EXCERPTED DATA =
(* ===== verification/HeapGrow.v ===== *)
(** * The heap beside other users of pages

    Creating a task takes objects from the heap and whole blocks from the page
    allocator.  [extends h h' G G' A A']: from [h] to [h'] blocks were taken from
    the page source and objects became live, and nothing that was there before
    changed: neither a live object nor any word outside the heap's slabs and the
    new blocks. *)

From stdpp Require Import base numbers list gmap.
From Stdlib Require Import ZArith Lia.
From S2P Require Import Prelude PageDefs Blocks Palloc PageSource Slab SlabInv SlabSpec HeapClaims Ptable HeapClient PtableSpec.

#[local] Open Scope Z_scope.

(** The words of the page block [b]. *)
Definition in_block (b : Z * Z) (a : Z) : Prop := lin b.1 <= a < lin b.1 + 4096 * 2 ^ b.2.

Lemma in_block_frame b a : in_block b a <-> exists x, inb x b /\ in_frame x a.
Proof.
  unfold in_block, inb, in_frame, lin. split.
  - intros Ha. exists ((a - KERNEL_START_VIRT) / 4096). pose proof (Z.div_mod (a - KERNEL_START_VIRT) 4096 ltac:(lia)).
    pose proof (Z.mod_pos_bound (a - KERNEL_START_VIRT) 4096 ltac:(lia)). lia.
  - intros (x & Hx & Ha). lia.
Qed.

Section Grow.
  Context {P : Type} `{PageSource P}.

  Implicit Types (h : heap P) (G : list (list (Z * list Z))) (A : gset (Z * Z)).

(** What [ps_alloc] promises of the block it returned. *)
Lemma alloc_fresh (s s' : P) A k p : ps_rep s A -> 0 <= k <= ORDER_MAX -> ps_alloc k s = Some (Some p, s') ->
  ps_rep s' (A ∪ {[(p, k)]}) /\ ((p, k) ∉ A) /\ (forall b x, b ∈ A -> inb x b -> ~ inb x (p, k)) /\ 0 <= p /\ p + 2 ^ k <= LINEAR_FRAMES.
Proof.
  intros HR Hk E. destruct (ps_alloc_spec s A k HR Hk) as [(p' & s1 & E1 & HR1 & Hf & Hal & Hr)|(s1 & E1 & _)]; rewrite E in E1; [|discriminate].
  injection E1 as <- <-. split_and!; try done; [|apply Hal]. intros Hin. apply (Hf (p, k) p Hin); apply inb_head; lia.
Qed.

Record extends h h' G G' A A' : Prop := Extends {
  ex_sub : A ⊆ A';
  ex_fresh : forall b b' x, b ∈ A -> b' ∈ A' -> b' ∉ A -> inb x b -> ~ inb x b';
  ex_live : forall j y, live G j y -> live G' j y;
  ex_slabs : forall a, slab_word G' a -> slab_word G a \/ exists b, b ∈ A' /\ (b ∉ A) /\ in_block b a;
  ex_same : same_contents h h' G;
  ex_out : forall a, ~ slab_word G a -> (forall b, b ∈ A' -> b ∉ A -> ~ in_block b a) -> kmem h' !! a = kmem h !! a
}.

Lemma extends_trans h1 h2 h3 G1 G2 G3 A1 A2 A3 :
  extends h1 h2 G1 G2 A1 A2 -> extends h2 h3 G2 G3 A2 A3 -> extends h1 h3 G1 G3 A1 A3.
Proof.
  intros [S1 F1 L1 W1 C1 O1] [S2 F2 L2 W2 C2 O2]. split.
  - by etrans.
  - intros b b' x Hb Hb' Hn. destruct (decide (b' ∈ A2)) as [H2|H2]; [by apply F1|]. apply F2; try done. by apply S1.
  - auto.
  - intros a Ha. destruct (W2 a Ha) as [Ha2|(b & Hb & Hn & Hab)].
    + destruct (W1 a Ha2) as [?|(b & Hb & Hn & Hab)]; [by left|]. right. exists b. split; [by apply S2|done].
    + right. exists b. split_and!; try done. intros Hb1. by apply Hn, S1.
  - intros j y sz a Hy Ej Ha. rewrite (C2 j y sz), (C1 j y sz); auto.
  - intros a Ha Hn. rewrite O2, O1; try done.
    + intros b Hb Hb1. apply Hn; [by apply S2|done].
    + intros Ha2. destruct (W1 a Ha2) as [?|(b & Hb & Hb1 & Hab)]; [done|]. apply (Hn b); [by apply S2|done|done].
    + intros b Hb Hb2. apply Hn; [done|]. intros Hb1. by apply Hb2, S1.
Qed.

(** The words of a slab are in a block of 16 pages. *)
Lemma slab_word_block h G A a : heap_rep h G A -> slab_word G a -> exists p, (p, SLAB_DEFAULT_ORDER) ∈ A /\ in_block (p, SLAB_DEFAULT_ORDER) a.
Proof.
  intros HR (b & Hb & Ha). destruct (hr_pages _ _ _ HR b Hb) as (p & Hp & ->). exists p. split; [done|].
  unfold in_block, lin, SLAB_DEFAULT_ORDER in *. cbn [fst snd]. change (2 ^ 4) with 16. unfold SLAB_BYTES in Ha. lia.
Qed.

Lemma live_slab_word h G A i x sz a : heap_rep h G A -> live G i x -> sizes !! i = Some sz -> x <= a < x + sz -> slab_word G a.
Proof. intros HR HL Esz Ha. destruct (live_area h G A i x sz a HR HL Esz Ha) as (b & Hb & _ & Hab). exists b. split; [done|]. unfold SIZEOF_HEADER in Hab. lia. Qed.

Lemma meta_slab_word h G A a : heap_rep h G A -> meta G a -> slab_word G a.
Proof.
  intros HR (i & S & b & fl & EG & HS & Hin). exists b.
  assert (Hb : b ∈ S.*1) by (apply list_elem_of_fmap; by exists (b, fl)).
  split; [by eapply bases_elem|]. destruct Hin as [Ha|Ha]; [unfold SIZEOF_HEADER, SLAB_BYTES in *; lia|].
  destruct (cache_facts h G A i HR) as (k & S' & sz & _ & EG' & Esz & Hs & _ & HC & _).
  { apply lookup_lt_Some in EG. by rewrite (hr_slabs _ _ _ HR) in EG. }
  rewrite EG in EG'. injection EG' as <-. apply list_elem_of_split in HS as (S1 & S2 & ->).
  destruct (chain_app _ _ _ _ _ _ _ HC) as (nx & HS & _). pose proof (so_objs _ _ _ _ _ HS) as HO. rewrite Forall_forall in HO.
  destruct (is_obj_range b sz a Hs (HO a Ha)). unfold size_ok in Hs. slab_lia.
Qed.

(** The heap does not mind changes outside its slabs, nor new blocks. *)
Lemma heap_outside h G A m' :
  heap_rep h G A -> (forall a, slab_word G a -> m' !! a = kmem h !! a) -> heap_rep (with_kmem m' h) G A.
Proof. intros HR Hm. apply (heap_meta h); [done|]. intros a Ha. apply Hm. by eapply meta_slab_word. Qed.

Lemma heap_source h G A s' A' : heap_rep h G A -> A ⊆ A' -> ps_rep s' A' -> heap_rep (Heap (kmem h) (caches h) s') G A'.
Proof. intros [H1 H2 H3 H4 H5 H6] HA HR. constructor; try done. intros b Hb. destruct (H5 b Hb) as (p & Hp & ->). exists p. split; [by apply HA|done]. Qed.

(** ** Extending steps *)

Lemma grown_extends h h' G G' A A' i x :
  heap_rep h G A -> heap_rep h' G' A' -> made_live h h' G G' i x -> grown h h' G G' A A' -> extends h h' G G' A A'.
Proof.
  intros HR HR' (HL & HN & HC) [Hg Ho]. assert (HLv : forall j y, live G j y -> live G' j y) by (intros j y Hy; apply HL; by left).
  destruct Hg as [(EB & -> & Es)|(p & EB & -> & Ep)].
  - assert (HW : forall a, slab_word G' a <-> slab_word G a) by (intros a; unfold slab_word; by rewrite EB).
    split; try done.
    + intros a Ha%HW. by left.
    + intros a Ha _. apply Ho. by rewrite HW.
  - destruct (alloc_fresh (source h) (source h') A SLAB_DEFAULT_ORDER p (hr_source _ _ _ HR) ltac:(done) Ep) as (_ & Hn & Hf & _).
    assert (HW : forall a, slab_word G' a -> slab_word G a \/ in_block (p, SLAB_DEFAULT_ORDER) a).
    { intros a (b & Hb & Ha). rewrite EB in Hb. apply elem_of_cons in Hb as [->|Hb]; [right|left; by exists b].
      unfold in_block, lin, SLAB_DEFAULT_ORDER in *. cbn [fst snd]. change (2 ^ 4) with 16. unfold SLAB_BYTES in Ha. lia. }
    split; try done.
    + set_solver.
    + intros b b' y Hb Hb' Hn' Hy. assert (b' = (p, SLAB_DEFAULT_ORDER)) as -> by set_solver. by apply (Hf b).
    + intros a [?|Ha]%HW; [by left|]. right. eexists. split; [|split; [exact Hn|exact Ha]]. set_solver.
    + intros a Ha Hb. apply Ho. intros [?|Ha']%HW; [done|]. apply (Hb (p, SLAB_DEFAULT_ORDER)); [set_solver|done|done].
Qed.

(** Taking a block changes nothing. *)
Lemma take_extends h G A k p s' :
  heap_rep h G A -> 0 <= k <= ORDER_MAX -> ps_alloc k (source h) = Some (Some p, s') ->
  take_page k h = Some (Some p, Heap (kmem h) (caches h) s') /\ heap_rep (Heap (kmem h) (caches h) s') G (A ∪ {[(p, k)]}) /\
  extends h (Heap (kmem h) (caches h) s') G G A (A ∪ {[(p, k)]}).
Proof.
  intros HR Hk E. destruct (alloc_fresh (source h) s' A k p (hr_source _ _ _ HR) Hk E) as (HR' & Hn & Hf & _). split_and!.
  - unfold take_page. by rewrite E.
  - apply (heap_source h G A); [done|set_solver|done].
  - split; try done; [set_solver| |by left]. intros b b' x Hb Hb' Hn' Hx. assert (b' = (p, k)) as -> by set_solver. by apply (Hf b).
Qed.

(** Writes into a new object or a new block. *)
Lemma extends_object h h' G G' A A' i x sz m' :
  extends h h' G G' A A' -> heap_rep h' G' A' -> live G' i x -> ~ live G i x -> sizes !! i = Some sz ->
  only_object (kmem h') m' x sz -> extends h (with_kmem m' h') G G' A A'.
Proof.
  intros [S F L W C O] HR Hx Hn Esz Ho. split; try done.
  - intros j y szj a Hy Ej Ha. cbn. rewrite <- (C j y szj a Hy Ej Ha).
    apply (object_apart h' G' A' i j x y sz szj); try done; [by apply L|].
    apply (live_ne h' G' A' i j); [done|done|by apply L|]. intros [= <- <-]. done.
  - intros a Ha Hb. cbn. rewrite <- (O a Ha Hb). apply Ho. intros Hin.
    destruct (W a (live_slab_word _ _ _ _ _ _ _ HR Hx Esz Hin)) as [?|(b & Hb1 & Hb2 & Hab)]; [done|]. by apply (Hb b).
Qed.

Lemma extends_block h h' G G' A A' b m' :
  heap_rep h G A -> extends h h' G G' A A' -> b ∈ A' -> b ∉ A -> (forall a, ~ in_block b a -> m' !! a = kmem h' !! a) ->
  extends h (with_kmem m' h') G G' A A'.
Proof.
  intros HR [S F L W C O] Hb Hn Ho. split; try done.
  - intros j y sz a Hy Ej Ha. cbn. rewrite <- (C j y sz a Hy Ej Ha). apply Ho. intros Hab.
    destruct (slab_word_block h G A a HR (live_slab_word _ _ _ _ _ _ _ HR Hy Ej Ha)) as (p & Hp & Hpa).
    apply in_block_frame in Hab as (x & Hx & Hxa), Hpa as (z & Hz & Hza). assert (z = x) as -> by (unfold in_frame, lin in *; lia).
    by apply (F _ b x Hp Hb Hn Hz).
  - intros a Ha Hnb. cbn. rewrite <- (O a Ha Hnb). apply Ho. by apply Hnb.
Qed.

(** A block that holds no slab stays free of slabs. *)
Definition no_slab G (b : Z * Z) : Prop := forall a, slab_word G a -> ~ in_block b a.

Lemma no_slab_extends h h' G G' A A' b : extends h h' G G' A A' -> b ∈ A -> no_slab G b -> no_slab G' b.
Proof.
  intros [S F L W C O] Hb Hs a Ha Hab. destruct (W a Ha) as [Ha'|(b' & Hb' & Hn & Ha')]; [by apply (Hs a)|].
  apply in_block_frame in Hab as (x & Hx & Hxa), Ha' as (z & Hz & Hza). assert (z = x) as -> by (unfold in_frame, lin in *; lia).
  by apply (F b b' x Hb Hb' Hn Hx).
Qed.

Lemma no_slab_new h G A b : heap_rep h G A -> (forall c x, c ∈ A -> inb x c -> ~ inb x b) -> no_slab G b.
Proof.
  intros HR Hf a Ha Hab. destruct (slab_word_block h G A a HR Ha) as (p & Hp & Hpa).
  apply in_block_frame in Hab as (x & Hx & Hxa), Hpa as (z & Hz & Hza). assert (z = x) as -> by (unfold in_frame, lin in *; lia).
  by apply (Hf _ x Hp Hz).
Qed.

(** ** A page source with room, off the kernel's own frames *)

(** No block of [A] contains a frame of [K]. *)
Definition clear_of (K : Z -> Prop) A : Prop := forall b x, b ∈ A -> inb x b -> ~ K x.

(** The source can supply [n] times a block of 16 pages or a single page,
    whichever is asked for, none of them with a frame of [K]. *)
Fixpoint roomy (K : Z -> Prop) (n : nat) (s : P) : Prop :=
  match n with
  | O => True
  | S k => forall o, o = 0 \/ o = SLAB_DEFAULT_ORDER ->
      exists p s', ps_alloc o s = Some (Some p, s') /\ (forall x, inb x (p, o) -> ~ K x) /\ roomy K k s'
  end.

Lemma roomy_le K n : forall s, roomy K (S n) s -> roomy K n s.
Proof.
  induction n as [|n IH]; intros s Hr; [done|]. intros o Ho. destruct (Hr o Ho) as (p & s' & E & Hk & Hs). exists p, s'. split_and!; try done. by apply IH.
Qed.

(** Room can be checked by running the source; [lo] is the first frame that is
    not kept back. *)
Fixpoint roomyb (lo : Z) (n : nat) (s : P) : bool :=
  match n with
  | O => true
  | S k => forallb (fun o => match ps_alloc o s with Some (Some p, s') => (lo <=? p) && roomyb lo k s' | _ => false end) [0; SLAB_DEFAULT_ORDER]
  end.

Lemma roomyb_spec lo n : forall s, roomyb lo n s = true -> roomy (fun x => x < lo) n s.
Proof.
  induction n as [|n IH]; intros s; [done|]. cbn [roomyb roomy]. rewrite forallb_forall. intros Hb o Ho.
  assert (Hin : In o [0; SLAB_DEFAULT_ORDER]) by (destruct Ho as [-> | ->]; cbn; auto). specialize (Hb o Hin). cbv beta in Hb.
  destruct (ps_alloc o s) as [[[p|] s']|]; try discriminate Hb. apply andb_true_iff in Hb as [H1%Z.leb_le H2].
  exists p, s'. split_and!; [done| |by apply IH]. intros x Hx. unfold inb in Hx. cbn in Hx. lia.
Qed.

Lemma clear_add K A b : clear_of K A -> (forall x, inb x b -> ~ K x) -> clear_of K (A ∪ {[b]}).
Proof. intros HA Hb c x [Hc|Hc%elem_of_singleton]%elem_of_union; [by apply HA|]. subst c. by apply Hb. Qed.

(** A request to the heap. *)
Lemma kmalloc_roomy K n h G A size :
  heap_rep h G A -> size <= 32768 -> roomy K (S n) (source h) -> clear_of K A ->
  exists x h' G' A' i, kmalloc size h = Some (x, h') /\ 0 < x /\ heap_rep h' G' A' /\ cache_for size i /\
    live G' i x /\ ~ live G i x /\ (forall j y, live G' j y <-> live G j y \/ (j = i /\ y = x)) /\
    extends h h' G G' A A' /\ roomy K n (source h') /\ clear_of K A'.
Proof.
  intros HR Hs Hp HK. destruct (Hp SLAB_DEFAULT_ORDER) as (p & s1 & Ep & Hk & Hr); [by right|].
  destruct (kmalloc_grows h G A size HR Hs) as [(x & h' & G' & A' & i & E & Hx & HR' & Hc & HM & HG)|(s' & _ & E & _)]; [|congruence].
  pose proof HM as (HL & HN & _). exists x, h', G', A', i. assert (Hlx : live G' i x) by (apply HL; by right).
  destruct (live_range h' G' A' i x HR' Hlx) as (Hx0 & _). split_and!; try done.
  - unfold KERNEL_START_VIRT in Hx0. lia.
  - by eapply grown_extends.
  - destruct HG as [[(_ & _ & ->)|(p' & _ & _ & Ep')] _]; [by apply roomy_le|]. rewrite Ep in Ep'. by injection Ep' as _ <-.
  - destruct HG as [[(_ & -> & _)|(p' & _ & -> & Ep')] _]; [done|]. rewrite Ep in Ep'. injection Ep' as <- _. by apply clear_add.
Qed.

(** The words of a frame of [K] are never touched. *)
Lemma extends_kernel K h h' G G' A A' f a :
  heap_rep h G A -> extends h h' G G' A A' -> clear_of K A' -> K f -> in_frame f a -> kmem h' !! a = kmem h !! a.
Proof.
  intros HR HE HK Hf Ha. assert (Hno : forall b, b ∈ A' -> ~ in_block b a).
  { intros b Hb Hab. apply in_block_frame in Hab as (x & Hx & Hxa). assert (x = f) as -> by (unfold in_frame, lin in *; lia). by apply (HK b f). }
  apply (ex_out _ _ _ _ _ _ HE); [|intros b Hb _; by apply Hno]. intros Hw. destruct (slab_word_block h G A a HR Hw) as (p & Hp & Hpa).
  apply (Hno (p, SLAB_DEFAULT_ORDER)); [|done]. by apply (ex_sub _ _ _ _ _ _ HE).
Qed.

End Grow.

* * *

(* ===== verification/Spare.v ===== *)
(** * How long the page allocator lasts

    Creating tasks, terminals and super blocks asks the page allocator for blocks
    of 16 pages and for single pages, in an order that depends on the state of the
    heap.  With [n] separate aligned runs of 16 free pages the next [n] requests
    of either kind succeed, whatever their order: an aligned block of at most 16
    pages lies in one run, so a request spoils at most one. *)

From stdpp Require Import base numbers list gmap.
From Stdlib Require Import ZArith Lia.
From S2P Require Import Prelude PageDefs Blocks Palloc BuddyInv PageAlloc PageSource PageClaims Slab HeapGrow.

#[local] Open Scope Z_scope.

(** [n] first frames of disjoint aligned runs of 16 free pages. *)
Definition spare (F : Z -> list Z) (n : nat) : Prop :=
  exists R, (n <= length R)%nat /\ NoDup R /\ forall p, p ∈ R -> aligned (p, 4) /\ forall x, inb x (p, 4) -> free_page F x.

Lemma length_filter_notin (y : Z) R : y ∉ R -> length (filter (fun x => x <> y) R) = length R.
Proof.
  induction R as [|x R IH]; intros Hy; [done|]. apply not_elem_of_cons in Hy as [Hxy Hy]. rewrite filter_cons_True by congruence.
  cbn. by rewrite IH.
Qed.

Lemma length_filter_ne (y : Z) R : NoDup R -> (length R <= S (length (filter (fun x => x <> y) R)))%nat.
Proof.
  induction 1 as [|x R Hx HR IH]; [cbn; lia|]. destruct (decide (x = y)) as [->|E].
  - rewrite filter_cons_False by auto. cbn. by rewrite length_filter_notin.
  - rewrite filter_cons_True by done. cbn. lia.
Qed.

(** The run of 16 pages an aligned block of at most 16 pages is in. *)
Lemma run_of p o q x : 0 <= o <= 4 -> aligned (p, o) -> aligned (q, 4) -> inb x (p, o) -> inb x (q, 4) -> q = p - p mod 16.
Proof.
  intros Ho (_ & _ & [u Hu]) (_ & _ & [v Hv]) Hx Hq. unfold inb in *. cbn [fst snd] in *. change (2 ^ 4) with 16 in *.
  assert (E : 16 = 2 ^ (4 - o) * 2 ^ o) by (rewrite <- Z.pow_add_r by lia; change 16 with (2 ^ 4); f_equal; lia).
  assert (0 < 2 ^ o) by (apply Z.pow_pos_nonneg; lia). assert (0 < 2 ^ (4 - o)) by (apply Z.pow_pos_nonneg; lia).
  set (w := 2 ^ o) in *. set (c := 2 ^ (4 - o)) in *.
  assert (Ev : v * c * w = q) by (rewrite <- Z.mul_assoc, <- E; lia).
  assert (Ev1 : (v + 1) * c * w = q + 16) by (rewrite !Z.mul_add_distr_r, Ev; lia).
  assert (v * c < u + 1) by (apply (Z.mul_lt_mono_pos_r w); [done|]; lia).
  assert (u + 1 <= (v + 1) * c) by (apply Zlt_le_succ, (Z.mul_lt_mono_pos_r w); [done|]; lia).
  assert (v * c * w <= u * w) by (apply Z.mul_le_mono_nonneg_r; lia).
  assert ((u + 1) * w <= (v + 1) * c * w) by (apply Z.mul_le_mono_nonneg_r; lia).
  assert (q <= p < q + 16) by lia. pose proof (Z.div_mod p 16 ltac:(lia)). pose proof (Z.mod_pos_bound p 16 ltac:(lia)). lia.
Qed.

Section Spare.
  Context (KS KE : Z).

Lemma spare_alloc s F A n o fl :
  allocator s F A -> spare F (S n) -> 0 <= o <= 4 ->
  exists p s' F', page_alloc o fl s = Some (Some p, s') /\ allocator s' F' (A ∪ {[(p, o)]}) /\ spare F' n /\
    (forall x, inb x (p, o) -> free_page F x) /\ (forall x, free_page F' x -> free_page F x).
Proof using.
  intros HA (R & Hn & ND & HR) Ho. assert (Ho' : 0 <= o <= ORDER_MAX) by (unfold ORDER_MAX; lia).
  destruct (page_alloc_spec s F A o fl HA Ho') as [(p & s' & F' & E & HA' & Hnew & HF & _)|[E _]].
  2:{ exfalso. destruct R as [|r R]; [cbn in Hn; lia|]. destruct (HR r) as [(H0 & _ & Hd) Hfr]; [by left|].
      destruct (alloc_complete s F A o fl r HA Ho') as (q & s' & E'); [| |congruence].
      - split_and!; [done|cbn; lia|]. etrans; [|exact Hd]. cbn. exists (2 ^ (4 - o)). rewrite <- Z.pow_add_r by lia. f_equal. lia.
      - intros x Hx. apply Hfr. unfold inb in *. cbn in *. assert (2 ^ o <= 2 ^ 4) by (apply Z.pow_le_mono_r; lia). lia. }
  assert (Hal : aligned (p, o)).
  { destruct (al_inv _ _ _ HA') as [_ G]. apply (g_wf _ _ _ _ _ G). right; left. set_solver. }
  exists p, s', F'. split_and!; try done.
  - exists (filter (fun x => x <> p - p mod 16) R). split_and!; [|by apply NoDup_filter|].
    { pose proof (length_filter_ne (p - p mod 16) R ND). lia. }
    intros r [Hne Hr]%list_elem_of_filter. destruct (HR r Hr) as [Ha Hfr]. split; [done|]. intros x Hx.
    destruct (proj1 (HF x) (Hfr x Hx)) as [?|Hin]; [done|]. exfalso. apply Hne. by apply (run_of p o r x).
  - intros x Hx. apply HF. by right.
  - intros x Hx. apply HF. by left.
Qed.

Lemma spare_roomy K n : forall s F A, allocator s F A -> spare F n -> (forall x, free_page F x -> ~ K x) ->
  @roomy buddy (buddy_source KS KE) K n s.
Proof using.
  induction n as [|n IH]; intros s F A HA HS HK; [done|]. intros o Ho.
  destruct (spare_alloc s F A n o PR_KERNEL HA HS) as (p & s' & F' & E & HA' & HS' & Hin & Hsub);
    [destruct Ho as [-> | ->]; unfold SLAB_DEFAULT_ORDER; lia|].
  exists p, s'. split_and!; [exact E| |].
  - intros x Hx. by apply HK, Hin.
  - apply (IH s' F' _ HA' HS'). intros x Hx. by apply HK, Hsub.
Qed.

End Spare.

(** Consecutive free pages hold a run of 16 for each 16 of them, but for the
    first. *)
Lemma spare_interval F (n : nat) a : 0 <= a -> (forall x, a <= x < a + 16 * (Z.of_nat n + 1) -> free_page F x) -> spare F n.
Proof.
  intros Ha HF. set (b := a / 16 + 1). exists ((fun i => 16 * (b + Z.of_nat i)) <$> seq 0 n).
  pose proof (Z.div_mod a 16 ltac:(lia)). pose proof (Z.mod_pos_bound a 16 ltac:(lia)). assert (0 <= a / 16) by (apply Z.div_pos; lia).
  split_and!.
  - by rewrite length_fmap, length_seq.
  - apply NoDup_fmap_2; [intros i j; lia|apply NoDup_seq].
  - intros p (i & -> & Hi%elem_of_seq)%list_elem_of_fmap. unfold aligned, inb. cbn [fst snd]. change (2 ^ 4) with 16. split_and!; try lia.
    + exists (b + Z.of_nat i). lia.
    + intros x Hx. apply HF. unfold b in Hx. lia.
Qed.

DESCRIPTION OF THE TASK = Look through the entries and copy every line in which the string "auto" appears.

PROBLEM SOLUTION =
  - auto.
  - intros j y sz a Hy Ej Ha. rewrite (C2 j y sz), (C1 j y sz); auto.
  assert (Hin : In o [0; SLAB_DEFAULT_ORDER]) by (destruct Ho as [-> | ->]; cbn; auto). specialize (Hb o Hin). cbv beta in Hb.
  - rewrite filter_cons_False by auto. cbn. by rewrite length_filter_notin.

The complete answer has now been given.